Top of Input records

Lemma inv_created name c st :
  inv [] None None st → inv [next st] None None (created name c st).
Proof.
  intros I. pose proof I as [H1 H2 [H3 H3'] H4 H5 H6]. set (s := next st).
  destruct (H6 s ltac:(lia)) as (Hs & HT & HD).
  assert (Hv : (view_of <$> heap st) !! s = None) by by rewrite lookup_fmap, Hs.
  pose proof (H1 s) as Hc. rewrite lookup_fmap, Hs in Hc. cbn in Hc.
  pose proof (total_zero _ _ _ _ _ Hc) as (ZS & ZC & ZT).
  unfold created. cbv zeta. fold s.
  constructor; cbn [sessions conversations tasks heap services hooks sources next set_heap set_hooks
    set_services set_next]; rewrite ?fmap_insert; cbn [refs new_session handed_out].
  - intros x. rewrite total_cons. destruct (decide (s = x)) as [<-|Hn].
    + rewrite lookup_insert_eq, Hc. split; [done|lia].
    + rewrite lookup_insert_ne by done. apply H1.
  - destruct H2 as [L1 L2 L3 L4 L5 L6 L7 L8 L9 L10 L11].
    assert (HV : ∀ y w, <[s := view_of (new_session name)]> (view_of <$> heap st) !! y = Some w →
      y = s ∧ w = view_of (new_session name) ∨ y ≠ s ∧ (view_of <$> heap st) !! y = Some w).
    { intros y w [[<- <-]|[Hn Hw]]%lookup_insert_Some; auto. }
    assert (HL : ∀ y w, (view_of <$> heap st) !! y = Some w →
      <[s := view_of (new_session name)]> (view_of <$> heap st) !! y = Some w).
    { intros y w Hy. rewrite lookup_insert_ne; [done|]. congruence. }
    constructor; try done.
    + intros k y Hy. destruct (L1 k y Hy) as [|(w & Hw & Hk)]; [done|]. right. exists w. auto.
    + intros y w k [[-> ->]|[_ Hw]]%HV; [done|by eapply L2].
    + intros k y Hy. destruct (L3 k y Hy) as [|(w & Hw & Hk)]; [done|]. right. exists w. auto.
    + intros y w k [[-> ->]|[_ Hw]]%HV; [done|by eapply L4].
    + intros y w k [[-> ->]|[_ Hw]]%HV; [done|by eapply L5].
    + intros y w t [[-> ->]|[_ Hw]]%HV; [done|by eapply L6].
    + intros t k y w Ht Hd [[-> ->]|[_ Hw]]%HV; [by destruct (ZT t k Ht)|by eapply L7].
    + intros y w k [[-> ->]|[_ Hw]]%HV; [done|by eapply L10].
    + intros y w Hy [[-> ->]|[Hn Hw]]%HV; [by rewrite lookup_insert_eq in Hy|].
      rewrite lookup_insert_ne in Hy by done. by eapply L11.
  - constructor.
    + intros y h [Hin|Hin]%elem_of_union.
      * destruct (H3 y h Hin) as (v & Hy & Hh). exists v. split; [|done].
        rewrite lookup_insert_ne; [done|]. intros <-. by rewrite lookup_fmap, Hs in Hy.
      * apply elem_of_list_to_set, list_elem_of_fmap in Hin as (h' & [= -> ->] & _).
        eexists. rewrite lookup_insert_eq. split; [done|]. by destruct h'.
    + intros y v [[<- <-]|[Hn Hv']]%lookup_insert_Some Hi; apply elem_of_union.
      * right. apply elem_of_list_to_set, list_elem_of_fmap. exists Closed. split; [done|by_decide].
      * left. by eapply H3'.
  - intros tag sec src Ht. destruct (H4 _ _ _ Ht) as [Hlt Hsrc]. split; [lia|].
    destruct src as [y|y|]; [| |done]; (rewrite lookup_insert_ne; [done|]);
      intros <-; by rewrite lookup_fmap, Hs in Hsrc.
  - intros tag sec y v Ht [[<- <-]|[_ Hv']]%lookup_insert_Some; [|by eapply H5].
    destruct (H4 _ _ _ Ht) as [_ Hsrc]. by rewrite lookup_fmap, Hs in Hsrc.
  - intros i Hi. rewrite !lookup_insert_ne by lia. apply H6. lia.
Qed.

(** ** Waiting for a session *)

(** A login may wait for this session: nobody else does. *)
Record joinable (s : nat) (x : CockpitSession) (st : state) : Prop := {
  j_heap : heap st !! s = Some x;
  j_login : login_task x = None;
  j_name : session_name x ≠ LOCAL_SESSION;
  j_unheld : unheld s st;
  j_quiet : initialized x = false → (handed_out <$> services st) !! s ≠ Some true ∧
    ∀ tag sec, sources st !! tag ≠ Some (sec, SessionTimeout s)
}.

Lemma joinable_conversation e st c s x :
  inv e None None st → conversations st !! c = Some s → heap st !! s = Some x → joinable s x st.
Proof.
  intros I Hc Hs. pose proof (i_linked _ _ _ _ I) as L. pose proof (view_lookup _ _ _ Hs) as Hv.
  destruct (l_conv _ _ _ _ _ _ _ L c s Hc) as [|(v & Hv' & Hvc)]; [done|].
  assert (v = view_of x) as -> by congruence.
  destruct (l_conv_login _ _ _ _ _ _ _ L s _ c Hv Hvc) as (A & B & C).
  constructor; try done.
  - intros t k Ht Hd. destruct (l_data _ _ _ _ _ _ _ L t k s _ Ht Hd Hv) as (_ & _ & _ & Hk).
    destruct (task_result k); [destruct Hk|]; congruence.
  - intros Hi. split.
    + intros Hh. destruct (l_handed _ _ _ _ _ _ _ L s _ Hh Hv Hi). congruence.
    + intros tag sec Ht. destruct (i_idles _ _ _ _ I tag sec s _ Ht Hv Hi). congruence.
Qed.

Lemma joinable_created name c st :
  inv [] None None st → g_path_get_basename name ≠ LOCAL_SESSION →
  joinable (next st) (new_session name) (created name c st).
Proof.
  intros I Hn. destruct (i_fresh _ _ _ _ I (next st) ltac:(lia)) as (Hs & HT & HD).
  constructor; unfold created; cbn [heap tasks services sources set_next set_heap set_services set_hooks];
    try done.
  - by rewrite lookup_insert_eq.
  - intros t k Ht Hd. destruct (alive_task I t k _ Ht Hd). congruence.
  - intros _. rewrite fmap_insert, lookup_insert_eq. split; [done|]. intros tag sec Ht.
    destruct (i_timed _ _ _ _ I _ _ _ Ht) as [_ Hsrc]. by rewrite lookup_fmap, Hs in Hsrc.
Qed.

Lemma wp_join s x t k st (m : auth unit) Q :
  inv [s] None None st → joinable s x st → tasks st !! t = None → (t < next st)%nat →
  task_data k = Some s → task_login k = true → task_result k = None →
  (∀ st' y, inv [] None None st' → heap st' !! s = Some y → login_task y = Some t →
     tasks st' !! t = Some k → wp m Q st') →
  wp (_ ← cockpit_session_reset g hmac g_base64_encode process_idle now s;
      _ ← leave_task t k;
      _ ← upd_session s (set_login_task (Some t)); m) Q st.
Proof.
  intros I [Js Jl Jn Ju Jq] Ht Hlt Hd Hlog Hres HQ. apply wp_bind.
  eapply (wp_reset_unwaited g hmac g_base64_encode process_idle now 3 [s]); [done..|].
  intros st1 I1 F N. destruct (alive_extra I1 s ltac:(by left)) as [y Hy].
  destruct (f_self _ _ _ F y Hy) as (x' & Hx' & Ei & En & _). assert (x' = x) as -> by congruence.
  destruct (N y Hy) as (Nc & Nv & Nl).
  apply wp_bind, wp_modify, wp_bind, (wp_upd_session _ _ y); [done|].
  apply (HQ _ (set_login_task (Some t) y)); [|cbn; by rewrite lookup_insert_eq|done|cbn; by rewrite lookup_insert_eq].
  eapply (inv_leave_waiting [] st1 s y t k); rewrite ?Hlog; try done.
  - unfold held. by rewrite Hd.
  - left. congruence.
  - intros t' k'. rewrite (f_tasks _ _ _ F). apply Ju.
  - by rewrite (f_tasks _ _ _ F).
  - by rewrite (f_next _ _ _ F).
  - split; [done|]. by rewrite Nc.
  - intros _ Hi. rewrite Ei in Hi. destruct (Jq Hi) as [Jh Js']. split.
    + by rewrite (f_handed _ _ _ F).
    + intros tag sec Htag. by apply (Js' tag sec), (f_sources _ _ _ F).
Qed.

Lemma alter_insert_lookup {A} (f : A → A) (m : gmap nat A) i a :
  m !! i = Some a → alter f i m = <[i := f a]> m.
Proof.
  intros Hi. apply map_eq. intros j. destruct (decide (j = i)) as [->|Hj].
  - by rewrite lookup_alter_eq, lookup_insert_eq, Hi.
  - by rewrite lookup_alter_ne, lookup_insert_ne.
Qed.

Lemma wp_answer s x t k (conv : option (list Z)) a err st Q :
  inv [] None None st → heap st !! s = Some x → login_task x = Some t → tasks st !! t = Some k →
  (∀ st', inv [] None None st' → Q tt st') →
  wp (_ ← upd_session s (set_authorization (Some a));
      replied ← match conv with Some _ => reply_authorize_challenge s | None => mret true end;
      if replied : bool then reset_authorize_timeout s false
      else
        _ ← upd_session s (set_login_task None);
        task_return_later t k err) Q st.
Proof.
  intros I Hs Hl Ht HQ. apply wp_bind, (wp_upd_session _ _ x); [done|].
  set (x1 := set_authorization (Some a) x). set (st1 := set_heap _ st).
  assert (I1 : inv [] None None st1) by by apply (inv_upd_inert _ _ _ st s x).
  assert (Hs1 : heap st1 !! s = Some x1) by (cbn; by rewrite lookup_insert_eq).
  assert (Hrest : ∀ b st2 x2, soft s x1 x2 st1 st2 →
    wp (if b : bool then reset_authorize_timeout s false
        else _ ← upd_session s (set_login_task None); task_return_later t k err) Q st2).
  { intros b st2 x2 S2. pose proof (inv_soft _ _ _ _ _ _ _ _ Hs1 S2 I1) as I2.
    assert (Hs2 : heap st2 !! s = Some x2) by by rewrite (s_heap _ _ _ _ _ S2), lookup_insert_eq.
    destruct b.
    - apply (wp_reset_authorize_timeout s false x2); [done|]. apply HQ, inv_timer; [done|done|by left].
    - apply wp_bind, (wp_upd_session _ _ x2); [done|]. apply wp_modify, HQ.
      assert (Hl2 : login_task x2 = Some t).
      { pose proof (s_view _ _ _ _ _ S2) as E. apply (f_equal v_login) in E. cbn in E. congruence. }
      pose proof (inv_return [] st2 s x2 t err I2 Hs2 Hl2) as I3.
      assert (Ht2 : tasks st2 !! t = Some k) by by rewrite (s_tasks _ _ _ _ _ S2).
      cbn [tasks set_heap]. rewrite (alter_insert_lookup _ _ _ _ Ht2) in I3. exact I3. }
  apply wp_bind. destruct conv as [c|].
  - apply (wp_reply_authorize_challenge s x1); [done|]. intros b st2 x2 S2. by eapply Hrest.
  - apply wp_ret. eapply (Hrest true), soft_refl, Hs1.
Qed.

(** ** Starting a session *)

Context (malloc_length : ∀ n, length (malloc n) = n).

(** The program of no session is called like the session of the local user. *)
Definition programs_named : Prop := ∀ r c host section_ type p,
  session_program g_shell_parse_argv no_debug r c host section_ type = inr (Some p) →
  g_path_get_basename (program_name p) ≠ LOCAL_SESSION.

Lemma creds_new_app app args : app ≠ [] → ∃ c, cockpit_creds_new app args = Some c.
Proof.
  intros Ha. unfold cockpit_creds_new. rewrite bool_decide_eq_false_2 by done.
  destruct (foldl _ _ _) as [c p]. by eexists.
Qed.

Lemma wp_nonce st Q : Q (hmac (nonce_seed st)) (set_nonce_seed (u64 (nonce_seed st + 1)) st) →
  wp (cockpit_auth_nonce hmac) Q st.
Proof. done. Qed.

Lemma wp_build_session_credentials r app host type a st Q :
  app ≠ [] → (∀ c, Q c (set_nonce_seed (u64 (nonce_seed st + 1)) st)) →
  wp (build_session_credentials hmac malloc r app host type a) Q st.
Proof.
  intros Ha HQ. unfold build_session_credentials. cbv zeta. apply wp_bind.
  assert (Hrest : ∀ u p, wp (csrf ← cockpit_auth_nonce hmac;
      match cockpit_creds_new app
              [COCKPIT_CRED_USER u; COCKPIT_CRED_PASSWORD p;
               COCKPIT_CRED_RHOST (cockpit_web_request_get_remote_address r);
               COCKPIT_CRED_CSRF_TOKEN (Some csrf);
               COCKPIT_CRED_SUPERUSER (Some (default (bs "none") (cockpit_web_request_lookup_header r (bs "X-Superuser"))))] with
      | Some c => mret c
      | None => fault
      end) Q st).
  { intros u p. apply wp_bind, wp_nonce.
    match goal with |- context [cockpit_creds_new app ?l] => destruct (creds_new_app app l Ha) as [c ->] end.
    apply wp_ret, HQ. }
  destruct (decide (type = bs "basic")); [|apply wp_ret, Hrest].
  pose proof (parse_basic_safe malloc malloc_length (Some a)) as Hsafe.
  destruct (cockpit_authorize_parse_basic malloc (Some a)) as [[raw [u|]]|er|]; [..|done]; apply wp_ret, Hrest.
Qed.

Bottom of Input records

The lines above, from the start of the records through the one containing "assert (HV : ∀", are to be printed exactly, and nothing else is to be included.

Lemma inv_created name c st :
  inv [] None None st → inv [next st] None None (created name c st).
Proof.
  intros I. pose proof I as [H1 H2 [H3 H3'] H4 H5 H6]. set (s := next st).
  destruct (H6 s ltac:(lia)) as (Hs & HT & HD).
  assert (Hv : (view_of <$> heap st) !! s = None) by by rewrite lookup_fmap, Hs.
  pose proof (H1 s) as Hc. rewrite lookup_fmap, Hs in Hc. cbn in Hc.
  pose proof (total_zero _ _ _ _ _ Hc) as (ZS & ZC & ZT).
  unfold created. cbv zeta. fold s.
  constructor; cbn [sessions conversations tasks heap services hooks sources next set_heap set_hooks
    set_services set_next]; rewrite ?fmap_insert; cbn [refs new_session handed_out].
  - intros x. rewrite total_cons. destruct (decide (s = x)) as [<-|Hn].
    + rewrite lookup_insert_eq, Hc. split; [done|lia].
    + rewrite lookup_insert_ne by done. apply H1.
  - destruct H2 as [L1 L2 L3 L4 L5 L6 L7 L8 L9 L10 L11].
    assert (HV : ∀ y w, <[s := view_of (new_session name)]> (view_of <$> heap st) !! y = Some w →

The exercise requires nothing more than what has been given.